Structural and optical properties of Y, Cu co-doped ZnO nanoparticles by sol–gel method

• Zn.96−xY.04CuxO nanoparticles from Cu = 0–15% were successfully synthesized.
• Change in crystal size was discussed by stress, lattice volume and bond length.
• Oxygen rich phase after Cu = 5% was confirmed by XRD and EDX.
• Presence of Cu in ZnYO lattice was explained by peak position shift from FTIR.

Zn.96−xY.04CuxO (x = 0, 0.05, 0.10 and 0.15) nanoparticles were successfully synthesized employing simple sol–gel method. Hexagonal wurtzite structure of the synthesized samples was not affected by Cu-doping. CuO phase was induced after Cu = 5% and it was increased by Cu-doping. The change in crystal size was discussed based on compressive stress, lattice volume and bond length. The chemical stoichiometry of Zn, Cu, Y and O was confirmed by energy dispersive X-ray spectra.
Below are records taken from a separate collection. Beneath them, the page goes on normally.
(** * API de Noticias de Prensa: the query engine of [API/main.py]

    A shallow embedding of the two request handlers of [API/main.py],
    [listar_noticias_con_filtros] (search with optional filters) and
    [obtener_noticia] (lookup by id), together with the sample store
    [DB_SIMULADA], and the properties of the specification that concern
    them.

    Python values are represented as follows.
    - [str] is a sequence of Unicode code points, each a [nat].
    - [Optional[T]] is [option T]; [None] is [None].
    - [datetime.date] and [datetime.datetime] are records of naturals,
      compared field by field from the year down, as CPython does.
    - a list of [Noticia] is a [seq Noticia]; a list comprehension with a
      condition is [filter].
    - [raise] is the [Raise] constructor of [result]. *)

Set Warnings "-notation-overridden,-redundant-canonical-projection".
Set Warnings "-deprecated".

From HB Require Import structures.
From mathcomp Require Import ssreflect ssrfun ssrbool eqtype ssrnat seq.
From Stdlib Require Import String Ascii.

Set Implicit Arguments.
Unset Strict Implicit.
Unset Printing Implicit Defensive.

(** ** Strings *)

Definition str := seq nat.

(** String literals of the source are UTF-8 text; [u] turns the bytes of a
    literal into the code points Python holds for it. *)

Fixpoint bytes_of (s : string) : seq nat :=
  if s is String a s' then nat_of_ascii a :: bytes_of s' else [::].

Fixpoint decode_utf8 (acc pending : nat) (bs : seq nat) : str :=
  if bs is b :: bs' then
    if pending is k.+1 then
      let acc' := acc * 64 + (b - 128) in
      if k is 0 then acc' :: decode_utf8 0 0 bs' else decode_utf8 acc' k bs'
    else if b < 128 then b :: decode_utf8 0 0 bs'
    else if b < 224 then decode_utf8 (b - 192) 1 bs'
    else if b < 240 then decode_utf8 (b - 224) 2 bs'
    else decode_utf8 (b - 240) 3 bs'
  else [::].

Definition u (s : string) : str := decode_utf8 0 0 (bytes_of s).

(** [bool(s)] for an [Optional[str]]: [None] and the empty string are
    false, every other string is true. *)
Definition truthy (o : option str) : bool :=
  if o is Some s then s != [::] else false.

(** [a in b] on strings: [a] occurs in [b] as a contiguous run. *)
Definition str_in (a b : str) : bool := infix a b.

(** [str.lower] on the Basic Latin and Latin-1 Supplement blocks: the
    capitals A-Z and the capitals U+00C0-U+00DE, the multiplication sign
    U+00D7 apart, move 32 places up; every other code point below U+0100 is
    its own lowercase.  All text of [DB_SIMULADA] lies in these two blocks.
    Code points from U+0100 on are outside the table and are left as they
    are; the general results below do not depend on the table, they take
    the case mapping as a variable. *)
Definition lower_cp (c : nat) : nat :=
  if (65 <= c <= 90) || (192 <= c <= 222) && (c != 215) then c + 32 else c.

Definition str_lower (s : str) : str := [seq lower_cp c | c <- s].

(** ** Dates *)

Record date := Date { year : nat; month : nat; day : nat }.

Record datetime := DateTime {
  dt_year : nat; dt_month : nat; dt_day : nat;
  dt_hour : nat; dt_minute : nat; dt_second : nat; dt_microsecond : nat }.

(** [datetime(y, m, d, H, M)]: seconds and microseconds default to 0. *)
Definition mk_datetime (y m d H M : nat) : datetime := DateTime y m d H M 0 0.

(** [dt.date()] *)
Definition date_of (dt : datetime) : date :=
  Date (dt_year dt) (dt_month dt) (dt_day dt).

(** [a <= b] on dates: comparison of (year, month, day). *)
Definition date_le (a b : date) : bool :=
  (year a < year b) ||
  (year a == year b) && ((month a < month b) ||
                         (month a == month b) && (day a <= day b)).

(** [a >= b] on dates. *)
Definition date_ge (a b : date) : bool := date_le b a.

(** ** The data model *)

(** [class Noticia(BaseModel)] of [main.py]. *)
Record Noticia := MkNoticia {
  id : str;
  fecha_publicacion : datetime;
  fuente : str;
  titulo : str;
  contenido : str;
  tema : option str }.

(** ** The sample store *)

Definition N001 : Noticia := Eval vm_compute in
  MkNoticia (u "N001") (mk_datetime 2025 10 25 10 30) (u "El Mercurio")
    (u "El avance de la IA revoluciona la industria local")
    (u "Expertos debaten sobre el impacto de la Inteligencia Artificial en el mercado laboral.")
    (Some (u "Tecnología")).

Definition N002 : Noticia := Eval vm_compute in
  MkNoticia (u "N002") (mk_datetime 2025 10 24 15 0) (u "La Nación")
    (u "Crisis climática: Sequía afecta a la agricultura del sur")
    (u "Los agricultores piden ayuda al gobierno tras meses sin lluvia.")
    (Some (u "Medio Ambiente")).

Definition N003 : Noticia := Eval vm_compute in
  MkNoticia (u "N003") (mk_datetime 2025 10 25 11 45) (u "El Mercurio")
    (u "Resultados electorales del fin de semana")
    (u "Análisis detallado de los votos en las principales regiones del país.")
    (Some (u "Política")).

Definition N004 : Noticia := Eval vm_compute in
  MkNoticia (u "N004") (mk_datetime 2025 10 20 8 0) (u "Diario Financiero")
    (u "Grandes inversiones en infraestructura tecnológica")
    (u "Se anuncia un nuevo centro de datos con tecnología de punta.")
    (Some (u "Tecnología")).

Definition DB_SIMULADA : seq Noticia := [:: N001; N002; N003; N004].

(** ** The handlers *)

Inductive exn := HTTPException (status_code : nat) (detail : str).

Inductive result (A : Type) := Return (a : A) | Raise (e : exn).
Arguments Return {A} a.
Arguments Raise {A} e.

Section Engine.

(** [lower] is [str.lower]; [db] is the module-level list the handlers read
    ([DB_SIMULADA] in [main.py]). *)
Variable lower : str -> str.
Variable db : seq Noticia.

(** [GET /api/v1/noticias] *)
Definition listar_noticias_con_filtros
    (q medio : option str) (fecha_inicio fecha_fin : option date)
    (tema_ : option str) : seq Noticia :=
  let resultados := db in
  let resultados :=
    if truthy q then
      if q is Some q0 then
        let q_lower := lower q0 in
        [seq n <- resultados |
          str_in q_lower (lower (titulo n)) ||
          str_in q_lower (lower (contenido n))]
      else resultados
    else resultados in
  let resultados :=
    if truthy medio then
      if medio is Some medio0 then
        let medio_lower := lower medio0 in
        [seq n <- resultados | lower (fuente n) == medio_lower]
      else resultados
    else resultados in
  let resultados :=
    if truthy tema_ then
      if tema_ is Some tema0 then
        let tema_lower := lower tema0 in
        [seq n <- resultados |
          truthy (tema n) && (omap lower (tema n) == Some tema_lower)]
      else resultados
    else resultados in
  let resultados :=
    if fecha_inicio is Some fecha_inicio0 then
      [seq n <- resultados |
        date_ge (date_of (fecha_publicacion n)) fecha_inicio0]
    else resultados in
  let resultados :=
    if fecha_fin is Some fecha_fin0 then
      [seq n <- resultados |
        date_le (date_of (fecha_publicacion n)) fecha_fin0]
    else resultados in
  resultados.

(** [GET /api/v1/noticias/{noticia_id}]; [next(gen, None)] is the first
    article the generator yields, or [None]. *)
Definition obtener_noticia (noticia_id : str) : result Noticia :=
  let noticia := ohead [seq n <- db | id n == noticia_id] in
  if noticia is Some n then Return n
  else Raise (HTTPException 404 (u "Noticia no encontrada")).

End Engine.

(** ** Definitions that follow the specification's words *)

(** [a] occurs in [b]: some text before, [a], some text after. *)
Definition substring (a b : str) : Prop := exists p s : str, b = p ++ a ++ s.

Section Criteria.

Variable lower : str -> str.

(** keyword: case-folded substring of the title or of the body. *)
Definition keyword_matches (k : str) (n : Noticia) : bool :=
  str_in (lower k) (lower (titulo n)) || str_in (lower k) (lower (contenido n)).

(** source: case-folded exact match. *)
Definition source_matches (s : str) (n : Noticia) : bool :=
  lower (fuente n) == lower s.

(** topic: case-folded exact match against a topic that is set. *)
Definition topic_matches (t : str) (n : Noticia) : bool :=
  if tema n is Some s then lower s == lower t else false.

(** The topic condition as the handler writes it:
    [n.tema and n.tema.lower() == tema_lower]. *)
Definition topic_cond (t : str) (n : Noticia) : bool :=
  truthy (tema n) && (omap lower (tema n) == Some (lower t)).

(** dateFrom and dateTo: inclusive bounds on the date of publication. *)
Definition from_matches (d : date) (n : Noticia) : bool :=
  date_le d (date_of (fecha_publicacion n)).

Definition to_matches (d : date) (n : Noticia) : bool :=
  date_le (date_of (fecha_publicacion n)) d.

(** A criterion is supplied when the request carries a value for it, the
    empty string included; a criterion that is not supplied holds of every
    article. *)
Definition supplied (A : Type) (o : option A) (p : A -> pred Noticia) :
    pred Noticia :=
  fun n => if o is Some v then p v n else true.

(** The conjunction of the predicates of the supplied criteria. *)
Definition meets (q medio : option str) (fecha_inicio fecha_fin : option date)
    (tema_ : option str) : pred Noticia :=
  fun n => [&& supplied q keyword_matches n,
               supplied medio source_matches n,
               supplied tema_ topic_matches n,
               supplied fecha_inicio from_matches n &
               supplied fecha_fin to_matches n].

End Criteria.

(** ** The guards of the handler *)

(** The guards [if q:], [if medio:] and [if tema:] of the handler let a
    string criterion act only when it is true in Python's sense; the guards
    [if fecha_inicio:] and [if fecha_fin:] let a date act whenever there is
    one, dates being always true. *)
Definition active_str (o : option str) (p : str -> pred Noticia) : pred Noticia :=
  fun n => if truthy o then (if o is Some s then p s n else true) else true.

Definition active_date (o : option date) (p : date -> pred Noticia) : pred Noticia :=
  fun n => if o is Some d then p d n else true.

(** ** Auxiliary definitions *)

(** What the results need of [str.lower]: only the empty string has the
    lowercase of the empty string.  Python's mapping sends every code point
    to at least one code point, so it has this property. *)
Definition keeps_nonempty (lower : str -> str) : Prop :=
  forall s : str, lower s = lower [::] -> s = [::].

(** The error of a failed lookup. *)
Definition not_found : exn := HTTPException 404 (u "Noticia no encontrada").

(** The articles of [l1] whose id is the id of an article of [l2]. *)
Definition inter_by_id (l1 l2 : seq Noticia) : seq Noticia :=
  [seq n <- l1 | id n \in [seq id m | m <- l2]].
(** * waifu-mirror: the ingestion pipeline, embedded and verified

    A shallow embedding of [internal/ingest/ingest.go], of
    [internal/optimize] ([ForTerminal], [decodeImage]) and of
    [internal/catalog] ([DB.Insert], [DB.HasHash]).

    Go code that talks to the outside (HTTP, the token buckets, the
    context, the random source, the file system, SQLite) is written in a
    small state-and-error monad over a [World]; everything the outside
    decides is read from an oracle record [Env], indexed by a tick that
    every consultation advances.  What the program does to the outside is
    appended to a trace of [Event]s. *)

From Stdlib Require Import ZArith Lia Strings.Byte Ascii String List.
From Stdlib Require Import Floats.SpecFloat.
From stdpp Require Import gmap strings list fin_maps.
Import ListNotations.

Local Open Scope string_scope.
Local Open Scope Z_scope.
Local Open Scope list_scope.

(** ** Data *)

Abbreviation bytes := (list byte).

(** The three token buckets of [Ingester]. *)
Inductive Limiter := WaifuImLimiter | WaifuPicsLimiter | DownloadLimiter.
Lemma filter_from_not_to frame :
  filter is_from_arm (filter (λ r, ¬ is_to_arm r) frame) = filter is_from_arm frame.
Proof.
  rewrite list_filter_filter. apply list_filter_iff. intros row.
  split; [tauto|]. intros Hfrom. split; [done|].
  intros Hto. by apply (directions_exclusive row).
Qed.

Lemma filter_none (P : Row T → Prop) `{!∀ r, Decision (P r)} frame :
  (∀ row, ¬ P row) → filter P frame = [].
Proof.
  intros Hnone. induction frame as [|r frame IH]; [done|].
  rewrite filter_cons, decide_False by apply Hnone. done.
Qed.

Lemma filter_again (P : Row T → Prop) `{!∀ r, Decision (P r)} frame :
  filter P (filter P frame) = filter P frame.
Proof. rewrite list_filter_filter. apply list_filter_iff. tauto. Qed.

Lemma filter_other_direction (P Q : Row T → Prop)
    `{!∀ r, Decision (P r), !∀ r, Decision (Q r)} frame :
  (∀ row, P row → Q row → False) → filter P (filter Q frame) = [].
Proof.
  intros Hexcl. rewrite list_filter_filter. apply filter_none.
  intros row [? ?]. by apply (Hexcl row).
Qed.

(** X14: the two tables [filter_data] makes of a frame, together with the
    rows matching neither address pair, are the frame's rows rearranged:
    no row is lost or doubled, and the dropped rows are exactly those
    matching neither pair. *)
Theorem filter_splits_frame_three_ways (dataframes : list (DataFrame T)) :
  ∃ frames,
    filter_data dataframes = inr frames ∧
    ∀ i frame, dataframes !! i = Some frame →
      ∃ from_arm to_arm,
        frames !! i = Some (directions from_arm to_arm) ∧
        to_arm ++ from_arm ++ filter (λ r, ¬ is_to_arm r ∧ ¬ is_from_arm r) frame
          ≡ₚ frame ∧
        length to_arm + length from_arm
          + length (filter (λ r, ¬ is_to_arm r ∧ ¬ is_from_arm r) frame)
          = length frame.
Proof.
  exists (map split_frame dataframes). split; [apply filter_data_eq|].
  intros i frame Hframe. eexists _, _.
  split; [by rewrite lookup_map, Hframe|].
  assert (select frame (to_arm_mask frame) ++ select frame (from_arm_mask frame)
            ++ filter (λ r, ¬ is_to_arm r ∧ ¬ is_from_arm r) frame ≡ₚ frame) as Hperm.
  { rewrite select_to_arm, select_from_arm.
    rewrite <- (filter_app_complement is_to_arm frame) at 4.
    apply Permutation_app_head.
    rewrite <- (filter_app_complement is_from_arm (filter (λ r, ¬ is_to_arm r) frame)).
    rewrite filter_from_not_to, list_filter_filter.
    apply Permutation_app_head.
    match goal with |- ?a ≡ₚ ?b => replace a with b; [done|] end.
    apply list_filter_iff. tauto. }
  split; [exact Hperm|].
  apply Permutation_length in Hperm. rewrite !length_app in Hperm. lia.
Qed.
The increased oxygen percentage from 57.88 (Cu = 5%) to 64.53% (Cu = 15%) by Cu-doping proved the existence of CuO and oxygen rich phase. The lower absorption and high transmittance in visible region observed at Cu = 5% described the good optical quality of the sample with low scattering or absorption losses which leads to the industrial applications especially as transparent electrode. The high energy gap at Cu = 5% could be attributed to the poor crystallinity of the sample. The red shift in energy gap after Cu = 5% was explained by the p–d spin-exchange interactions between the band electrons and the localized d electrons of Cu2+ ions. The change in intensity and peak position of infrared (IR) peaks confirmed the presence of Cu in ZnYO lattice and also expressed the perturbation generated by Cu in ZnYO lattice.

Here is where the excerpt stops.